## The task
When a line in the records contains the string "installation", copy that line.

··· Source material

Lemma stays_authorize request : ensures P (fun res => is_ok res = false) (Authorize svc request).
Proof.
  unfold Authorize. eapply ensures_bind; [apply stays_checking|]. intros [u|e|] _; [|done..]. eapply ensures_bind; [apply stays_now|]. intros [at_|e|] _; [|done..].
  intros s Hs. split; [exact Hs|]. destruct (take_challenge _ _ s).1 as [challenge|]; [|done]. unfold authorize_challenge.
  eapply ensures_bind; [apply stays_checking|]. intros [v|e|] _; [|done..]. eapply ensures_bind; [apply stays_checking|]. intros [w|e|] _; [|done..]. destruct (negb _).
  { eapply ensures_bind; [apply stays_audit_ignored|]. by intros [x|e|] _. }
  eapply (ensures_bind _ (fun r => r = Ok (g, false) \/ is_ok r = false)).
  - unfold find_or_create. eapply (ensures_bind _ (fun r => r = Ok g \/ r = Fail (ErrRepository ErrAuthStatement))).
    + intros s1 Hs1. destruct (on_repository_same (fun r => (repo_FindCLIGrant installation key r, r)) s1) as (_ & E & Er). rewrite E. cbn [fst].
      split; [cbn [snd]; unfold of_repository; by rewrite Er|]. destruct (settled_found g _ Hinst Hs1) as [-> | ->]; [by left|by right].
    + intros r [-> | ->]; [by left|by right].
  - intros r [-> |Hr]; [|destruct r; [discriminate|done..]]. cbn [fst snd].
    eapply ensures_bind; [apply stays_checking|]. intros [x|e|] _; [|done..]. rewrite (bool_decide_eq_false_2 (cg_Status g = CLIGrantPending)) by congruence. cbn [andb].
    match goal with |- context [mbind ?k (mret g)] => change (mbind k (mret g)) with (k g) end. cbn beta.
    eapply ensures_bind; [apply stays_checking|]. intros [y|e|] _; [|done..]. unfold decide_status. by rewrite Hexp.
Qed.

Lemma stays_challenge request : stays any (ChallengeCLI svc request).
Proof.
  unfold ChallengeCLI. apply stays_bind; [done|]. intros found. apply stays_bind; [apply stays_read|]. intros settings. apply stays_bind.
  { by destruct (NewInvocationPolicySnapshot _ _). }
  intros policy. apply stays_bind; [apply stays_now|]. intros at_ s Hs. split; [|done]. unfold of_repository, issue.
  repeat (case_match; try exact Hs); simplify_eq; exact Hs.
Qed.

Lemma stays_decide ctx id approve : stays any (Service_DecideCLIGrant svc ctx id approve).
Proof.
  apply stays_bind; [done|]. intros authority. apply stays_bind; [apply stays_now|]. intros at_. apply stays_bind.
  - apply (stays_call _ (CallDecide id approve at_)); try done. intros r. cbn. by destruct (repo_DecideCLIGrant id approve at_ r).
  - intros x. apply stays_bind; [apply stays_audit|done].
Qed.
Lemma stays_revoke ctx id : stays any (Service_RevokeCLIGrant svc ctx id).
Proof.
  apply stays_bind; [done|]. intros authority. apply stays_bind; [apply stays_now|]. intros at_. apply stays_bind.
  - by apply (stays_call _ (CallRevoke id at_)).
  - intros x. apply stays_bind; [apply stays_audit|done].
Qed.
Lemma stays_decide_upgrade ctx id approve : stays any (Service_DecideCLIGrantScopeUpgrade svc ctx id approve).
Proof.
  apply stays_bind; [done|]. intros authority. apply stays_bind; [apply stays_now|]. intros at_. apply stays_bind.
  - apply (stays_call _ (CallDecideUpgrade id approve at_)); try done. intros r. cbn. by destruct (repo_DecideUpgrade id approve at_ r).
  - intros x. apply stays_bind; [apply stays_audit|done].
Qed.
End stuck.

(** The methods a client and the creator can call *)
Inductive method_of : forall A, Call S A -> Prop :=
| MethodChallenge request : method_of _ (ChallengeCLI svc request)
| MethodAuthorize request : method_of _ (Authorize svc request)
| MethodDecide ctx id approve : method_of _ (Service_DecideCLIGrant svc ctx id approve)
| MethodRevoke ctx id : method_of _ (Service_RevokeCLIGrant svc ctx id)
| MethodDecideUpgrade ctx id approve : method_of _ (Service_DecideCLIGrantScopeUpgrade svc ctx id approve).

(** C19: A pairing that expired while the creator decided can never be completed: once the grant of a client is marked expired, every action of every
    method leaves it so, however the calls interleave, and no request of the client is authorized again.  [EnsurePendingCLIGrant] would renew such a
    grant, but [Authorize] only calls it for grants that are missing or still pending. *)
Theorem expired_pairing_is_stuck g : is_ok (ParseRequestID installation) = true -> cg_Status g = CLIGrantExpired ->
  (forall A (p : Call S A), method_of A p -> always (of_repository (has_settled g)) p) /\
  (forall env request (s : S) authority s', stable env (of_repository (has_settled g)) -> has_settled g (sh_repository s) ->
     ~ runs env (Authorize svc request) s (Ok authority) s').
Proof.
  intros Hi He. split.
  - intros A p Hm. destruct Hm; eapply ensures_always; [by apply stays_challenge|by apply stays_authorize|by apply stays_decide|by apply stays_revoke|
      by apply stays_decide_upgrade].
  - intros env request s authority s' Hst Hs Hr. destruct (request_complete request) eqn:Hc; [|unfold Authorize in Hr; rewrite Hc in Hr; by destruct Hr].
    destruct (authorize_runs env request s _ s' Hr Hc) as (at_ & s1 & He1 & s2 & He2 & Hat & Hrest).
    destruct (sh_challenges s2 !! ar_CLIChallenge request) as [challenge|]; [|by destruct Hrest].
    eapply (settled_refused env g request challenge at_ _ _ _ Hi Hst); [|exact Hrest].
    assert (of_repository (has_settled g) s2) as Hs2; [|exact Hs2]. eapply stable_rtc; [exact Hst|exact He2|]. unfold of_repository.
    rewrite (proj2 (on_world_same Now s1)). exact (stable_rtc env (of_repository (has_settled g)) _ _ Hst He1 Hs).
Qed.
End safety.

(** ** A client at work *)

#[local] Existing Instance sample_platform.
#[local] Existing Instance sample_running.
Definition sample_schemas : Schemas := {| schemaFor := fun _ => Some JNull; fingerprint_json := fun _ _ _ => Some [] |}.
#[local] Existing Instance sample_schemas.
(** A signature is the beginning of what it signs. *)
Definition sample_signatures : Signatures := {| ed25519_Verified := fun _ message signature => bool_decide (signature = firstn 64 message) |}.
#[local] Existing Instance sample_signatures.
Definition no_runs : AgentRunBinding unit := {|
  AssociateAgentRunPairing := fun _ _ _ _ _ b => (Ok tt, b); BindAuthorizedAgentRun := fun _ _ _ _ _ _ _ b => (Ok tt, b) |}.
#[local] Existing Instance no_runs.

Definition sample_registry : Registry := match InitialRegistry with Ok registry => registry | _ => ∅ end.
Definition sample_service : CLIAuthorizationService :=
  mkService (mkConfig "installation" 1 1 (replicate 32 "k"%char)) false sample_registry (sample_id "aa") "key" "sha256:key" (AgentScopes sample_registry).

······

## Response to this exercise
    + intros s1 Hs1. destruct (on_repository_same (fun r => (repo_FindCLIGrant installation key r, r)) s1) as (_ & E & Er). rewrite E. cbn [fst].
Theorem expired_pairing_is_stuck g : is_ok (ParseRequestID installation) = true -> cg_Status g = CLIGrantExpired ->
  mkService (mkConfig "installation" 1 1 (replicate 32 "k"%char)) false sample_registry (sample_id "aa") "key" "sha256:key" (AgentScopes sample_registry).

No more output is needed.